Sculpture in the City 2016, 12th August

Michael Lyons’ sculpture, Centaurus is hard to understand since its name seems to suggest a constellation of stars. Yet its placement in Sculpture in the City seems to suggest just the opposite, tall office blocks and busy traffic. The trail itself, of 20 sculptures is excellent. By good fortune the meaning, as I understand it, of Centaurus has just come to me a couple of days later. A run along the Thames has precipitated this and it is one of those moments where, with a fine, glowing sunset, the City is actually looking quite nice.

Here is the background. Sculpture in the City is a trail of art that extends in a southwards direction from the NatWest Tower, as I’ve always known it to be called, to just beyond the Cheese Grater, as I still prefer it to be called, and then back north to the Gherkin, which will always be its true name. In short, the trail has a North-to-South orientation forming a sort of point at its southernmost extent, though this could well be a coincidence. It is near this point that Michael Lyons’ Centaurus is located. It is a simple looking object reminiscent of a Totem or tall sundial with a semi-circular, metal feature at the top of a tall, nicely corroded metal stand or plinth.

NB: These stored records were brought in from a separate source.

(* ===== verification/Sirius.v ===== *)
(** * Sirius: the path-level file system of kernel/src/filesystem/sirius.rs

    [Sirius] works over any [FilesystemDriver]; its one field is the driver, so its
    state is the driver's.  [CachedDriver] makes a driver out of the file cache over
    another driver, through the adapter; [init_filesystem] puts Sirius over the cache
    over the FAT32 driver over the disk in memory. *)

From Stdlib Require Import ZArith Lia.
From stdpp Require Import base tactics list option numbers fin_maps gmap.
From S2P Require Import Prelude FxHashMap Disk Fat32 FileCache FileCacheOk FileCacheIo FsTypes.

Open Scope rust_scope.

Definition SLASH : Z := 47.

Definition FILE_READ_WRITE_EXECUTE : Z := Z.lor FILE_READ_WRITE 4.

(** ** The adapter below the cache *)

Record FsDriverAdapter (D : Type) : Type := mkAdapter { adapted : D }.
Arguments mkAdapter {D}.
Arguments adapted {D}.

Section adapter.
Context {D : Type} `{FilesystemDriver D}.

(** A call of the inner driver, its error replaced ([map_err]). *)
Definition inner {A} (e : FileSystemError -> FileSystemError) (call : stM D FileSystemError A)
    : stM (FsDriverAdapter D) FileSystemError A := fun a =>
  match call (adapted a) with
  | (Ok x, d) => (Ok x, mkAdapter d)
  | (Err x, d) => (Err (e x), mkAdapter d)
  | (Panic, d) => (Panic, mkAdapter d)
  | (OutOfFuel, d) => (OutOfFuel, mkAdapter d)
  end.

#[export] Instance adapter_driver : CacheFilesystemDriver (FsDriverAdapter D) := {
  cd_read_file_into := fun node_id out => inner (fun _ => IoError) (read_file node_id 0 out);
  cd_write_file := fun node_id offset data =>
    inner (fun _ => IoError) (FsTypes.write_file node_id offset data);
  cd_file_size := fun node_id =>
    let! n := inner (fun _ => NotFound) (get_node node_id) in sret (node_size n);
  cd_read_dir := fun node_id =>
    let! nodes := inner (fun _ => IoError) (list_directory node_id) in sret (node_name <$> nodes);
  cd_get_node := fun node_id => inner (fun _ => IoError) (get_node node_id);
}.

End adapter.

(** ** The cached driver *)

Abbreviation CachedDriver D := (FileCache (FsDriverAdapter D)).

Section cached.
Context {D : Type} `{FilesystemDriver D}.
Variable timestamp_us : Z -> Z.

Abbreviation CM := (stM (CachedDriver D) FileSystemError).

Definition cached_new (d : D) (cache_size : Z) : CachedDriver D :=
  FileCache.new (mkAdapter d) cache_size.

(** [self.cache.driver.0.call(..)] *)
Definition below {A} (call : stM D FileSystemError A) : CM A := on_driver (inner id call).

Definition pin_path (path : str) : CM unit :=
  let! node_id := below (find_node path) in pin_file node_id.

Definition unpin_path (path : str) : CM unit :=
  let! node_id := below (find_node path) in unpin_file node_id.

Definition reserve_path (path : str) (i : CacheImportance) : CM unit :=
  let! node_id := below (find_node path) in reserve_cache node_id i.

Definition evict_path (path : str) : CM Z :=
  let! node_id := below (find_node path) in evict_directory node_id.

Definition cached_delete (node_id : Z) : CM unit :=
  invalidate node_id ;;; below (FsTypes.delete node_id).

#[export] Instance cached_driver : FilesystemDriver (CachedDriver D) := {|
  FsTypes.read_file := read_file_range;
  FsTypes.write_file := FileCache.write_file timestamp_us;
  FsTypes.find_node := fun path => below (find_node path);
  FsTypes.get_node := get_node_cached;
  FsTypes.list_directory := fun node_id => below (list_directory node_id);
  FsTypes.create_file := fun parent_id name => below (create_file parent_id name);
  FsTypes.create_directory := fun parent_id name => below (create_directory parent_id name);
  FsTypes.delete := cached_delete;
  FsTypes.root_node := fun c => root_node (adapted (driver c));
|}.

End cached.

(** ** Sirius *)

Section sirius.
Context {D : Type} `{FilesystemDriver D}.

Abbreviation SM := (stM D FileSystemError).

Definition resolve_path (path : str) : SM FileNode :=
  let! node_id := find_node path in get_node node_id.

Definition open_file (path : str) : SM FileNode :=
  let! node := resolve_path path in
  if bool_decide (file_type node = File) then sret node else serr IsDirectory.

Definition sirius_list_directory (path : str) : SM (list FileNode) :=
  let! node := resolve_path path in
  if bool_decide (file_type node = Directory) then list_directory (node_id node)
  else serr NotDirectory.

Definition sirius_read_file (path : str) (offset : Z) (buffer : list Z) : SM (Z * list Z) :=
  let! node := resolve_path path in
  if bool_decide (file_type node = File) then read_file (node_id node) offset buffer
  else serr IsDirectory.

Definition sirius_write_file (path : str) (offset : Z) (data : list Z) : SM Z :=
  let! node := resolve_path path in
  if bool_decide (file_type node = File) then FsTypes.write_file (node_id node) offset data
  else serr IsDirectory.

(** The parent's path and the last component. *)
Definition split_path (path : str) : result FileSystemError (str * str) :=
  if bool_decide (path = []) || bool_decide (path = [SLASH]) then Err InvalidPath else
  let trimmed := match path with c :: rest => if c =? SLASH then rest else path | [] => path end in
  match rsplit SLASH trimmed with
  | Some (before, name) => Ok (match before with [] => [SLASH] | _ => before end, name)
  | None => Ok ([SLASH], trimmed)
  end.

(** [create_file] and [create_directory], given the driver's operation. *)
Definition sirius_create_in (create : Z -> str -> SM Z) (path : str) : SM FileNode :=
  let! (parent_path, name) := slift (split_path path) in
  let! parent := resolve_path parent_path in
  if bool_decide (file_type parent = Directory) then
    let! node := create (node_id parent) name in get_node node
  else serr NotDirectory.

Definition sirius_create_file : str -> SM FileNode := sirius_create_in create_file.

Definition sirius_create_directory : str -> SM FileNode := sirius_create_in create_directory.

Definition sirius_delete (path : str) : SM unit :=
  let! node := resolve_path path in FsTypes.delete (node_id node).

End sirius.

(** ** Mounting an image held in memory *)

(** The driver of the image's boot sector, and the disk that holds the image; [None]
    when the disk or its image does not fit. [Panic] is the slice of a short image. *)
Definition init_filesystem (fat32_image : list Z)
    : result FileSystemError (option (Fat32Driver * MockDiskDevice.MockDiskDevice)) :=
  match MockDiskDevice.new (zlen fat32_image / 512 + 1) with
  | None => Panic
  | Some disk =>
      match MockDiskDevice.load_image fat32_image disk with
      | (Ok _, disk) =>
          if zlen fat32_image <? 512 then Panic else
          match Fat32.new (take 512 fat32_image) with
          | Ok drv => Ok (Some (drv, disk))
          | Err _ => Ok None
          | Panic => Panic
          | OutOfFuel => OutOfFuel
          end
      | (Err _, _) => Ok None
      | (Panic, _) => Panic
      | (OutOfFuel, _) => OutOfFuel
      end
  end.

(** ** Paths *)

Lemma split_app sep a b : split sep (a ++ sep :: b) = split sep a ++ split sep b.
Proof.
  induction a as [|c a IH]; simpl.
  - by rewrite Z.eqb_refl.
  - destruct (c =? sep); [by rewrite IH|]. rewrite IH.
    destruct (split sep a) as [|p ps] eqn:E; [|done].
    exfalso. clear -E. destruct a as [|x a]; simpl in E; [done|].
    destruct (x =? sep); [done|]. by destruct (split sep a).
Qed.

Lemma split_name sep a : (sep ∉ a) -> split sep a = [a].
Proof.
  induction a as [|c a IH]; simpl; [done|]. intros [Hc Ha]%not_elem_of_cons.
  rewrite (proj2 (Z.eqb_neq c sep)) by done. by rewrite IH.
Qed.

Lemma non_empty_app ps qs : non_empty (ps ++ qs) = non_empty ps ++ non_empty qs.
Proof. apply List.filter_app. Qed.

(** [split_path] fails exactly on the empty path and the root; otherwise the last
    component has no slash and the components of the parent followed by it are the
    components of the path. *)
Theorem split_path_components (path : str) :
  match split_path path with
  | Ok (parent, name) => (SLASH ∉ name) /\ parent <> [] /\
      non_empty (split SLASH parent) ++ non_empty [name] = non_empty (split SLASH path)
  | Err e => e = InvalidPath /\ (path = [] \/ path = [SLASH])
  | _ => False
  end.
Proof.
  unfold split_path. case_bool_decide as H1; [by split; [|left]|].
  case_bool_decide as H2; [by split; [|right]|]. simpl.
  set (trimmed := match path with c :: rest => _ | [] => _ end).
  assert (Ht : non_empty (split SLASH trimmed) = non_empty (split SLASH path)).
  { subst trimmed. destruct path as [|c rest]; [done|]. destruct (Z.eqb_spec c SLASH); [|done].
    subst. cbn [split]. by rewrite Z.eqb_refl. }
  destruct (rsplit SLASH trimmed) as [[before name]|] eqn:E.
  - pose proof (rsplit_last _ _ _ _ E) as Hn. apply rsplit_some in E.
    split; [done|]. split; [by destruct before|]. rewrite <- Ht, E, split_app, non_empty_app.
    rewrite (split_name SLASH name) by done. by destruct before.
  - apply rsplit_none in E. split; [done|]. split; [done|].
    by rewrite <- Ht, (split_name SLASH trimmed).
Qed.

(** ** A path over the cache *)

Section cached_paths.
Context {D : Type} `{FilesystemDriver D}.
Variable timestamp_us : Z -> Z.

#[local] Existing Instance adapter_driver.

Abbreviation driver_of := (cached_driver timestamp_us).

Lemma below_ok {A} (call : stM D FileSystemError A) a d (c : CachedDriver D) :
  call (adapted (driver c)) = (Ok a, d) -> below call c = (Ok a, set_driver (mkAdapter d) c).
Proof. intros E. unfold below, on_driver, inner. by rewrite E. Qed.

Lemma same_adapter (c : CachedDriver D) : set_driver (mkAdapter (adapted (driver c))) c = c.
Proof. destruct c as [[]]. done. Qed.

(** A path whose node is cached resolves without changing the cache. *)
Lemma resolve_cached (c : CachedDriver D) path id n :
  wf_cache c -> find_node path (adapted (driver c)) = (Ok id, adapted (driver c)) ->
  to_map (file_nodes c) !! id = Some n ->
  resolve_path (H:=driver_of) path c = (Ok n, c).
Proof.
  intros W Hf Hn. unfold resolve_path. cbn [FsTypes.find_node FsTypes.get_node cached_driver].
  rewrite (sbind_ok _ _ _ _ _ (below_ok _ _ _ _ Hf)), same_adapter.
  unfold get_node_cached, sbind, get_st. rewrite mget_map by apply W. by rewrite Hn.
Qed.

(** Writing a cached file by its path and reading it back by its path returns the
    patched bytes, and neither reaches the disk below: the driver under the cache is
    left in the state it was in. *)
Theorem sirius_write_then_read (c : CachedDriver D) path id bs f n nd offset data roff out :
  let d := adapted (driver c) in
  wf_cache c -> find_node path d = (Ok id, d) -> get_node id d = (Ok nd, d) ->
  to_map (file_nodes c) !! id = Some n -> node_id n = id -> file_type n = File ->
  content c id = Some bs -> file_at c id = Some f ->
  0 <= offset -> offset + zlen data < 2 ^ 63 -> 0 <= roff ->
  (zlen bs < offset + zlen data -> can_grow c f (offset + zlen data)) ->
  has_empty (slots (file_nodes c)) ->
  exists c1 c2,
    sirius_write_file (H:=driver_of) path offset data c = (Ok (zlen data), c1) /\
    sirius_read_file (H:=driver_of) path roff out c1 =
      (Ok (read_result (patched bs offset data) roff out), c2) /\
    wf_cache c2 /\ content c2 id = Some (patched bs offset data) /\
    adapted (driver c2) = d /\ (forall j, j <> id -> content c2 j = content c j).
Proof.
  intros d W Hfind Hget Hn Hid Hty Hc Hf Hoff Hmax Hr Hg He.
  assert (Hnode : cd_get_node id (driver c) = (Ok nd, driver c)).
  { cbn. unfold inner. fold d. rewrite Hget. subst d. by destruct (driver c). }
  destruct (write_cached timestamp_us c id offset data bs f nd (driver c) W Hc Hf Hoff Hmax Hg He Hnode)
    as (c1 & E1 & W1 & Hc1 & _ & Hd1 & Hj1 & Hs1).
  destruct (Hs1 n Hn) as (n1 & Hn1 & _ & Hid1 & Hty1).
  destruct (read_hit c1 id roff _ out W1 Hc1 Hr) as (c2 & E2 & W2 & Hd2 & Hj2).
  exists c1, c2. split; [|split; [|split; [done|split; [|split]]]].
  - unfold sirius_write_file. rewrite (sbind_ok _ _ _ _ _ (resolve_cached c path id n W Hfind Hn)).
    rewrite bool_decide_eq_true_2, Hid by done. exact E1.
  - unfold sirius_read_file. rewrite (sbind_ok _ _ _ _ _ (resolve_cached c1 path id n1 W1
      ltac:(rewrite Hd1; exact Hfind) Hn1)).
    rewrite bool_decide_eq_true_2 by congruence. rewrite Hid1, Hid. exact E2.
  - by rewrite Hj2.
  - by rewrite Hd2, Hd1.
  - intros j Hne. by rewrite Hj2, Hj1.
Qed.

End cached_paths.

From afar these three buildings, which frame the sculpture trail, again announce their North-to-South geometry, this time emphasised with the red ridges of a setting sun shining off their southern facades like the red paint sometimes used on bar magnets to indicate their polarity in old science labs. I think they still do that, don’t they?

Anyway a quick browse on the internet before writing this confirms that Richard Rogers, whose Cheese Grater is the dominate element of this little, red, glowing constellation, is obsessed with due South and has located his building precisely in that orientation. This is fortunate because the plaza in which it is located and which precedes it by many years, also has this orientation extending to the buildings in it and the paving slabs on it. Finally it is on the very edge of this plaza that Centaurus has been installed, holding true to the principles of the space in which it is located. Its rectangular plinth is perfectly aligned, meaning of course that its semi-circular head faces due South in the manner of all its surrounding architecture. Presumably the additional privilege it has of being a work of art is that it can subtly draw attention to this fact. I don’t know where Centaurus is in the sky but the name corresponds well to Michael Lyon’s artwork insofar as the sculpture seems more concerned with the cosmic relationships of alignment in the City’s architecture than with its own physical appearance, beautiful though that is.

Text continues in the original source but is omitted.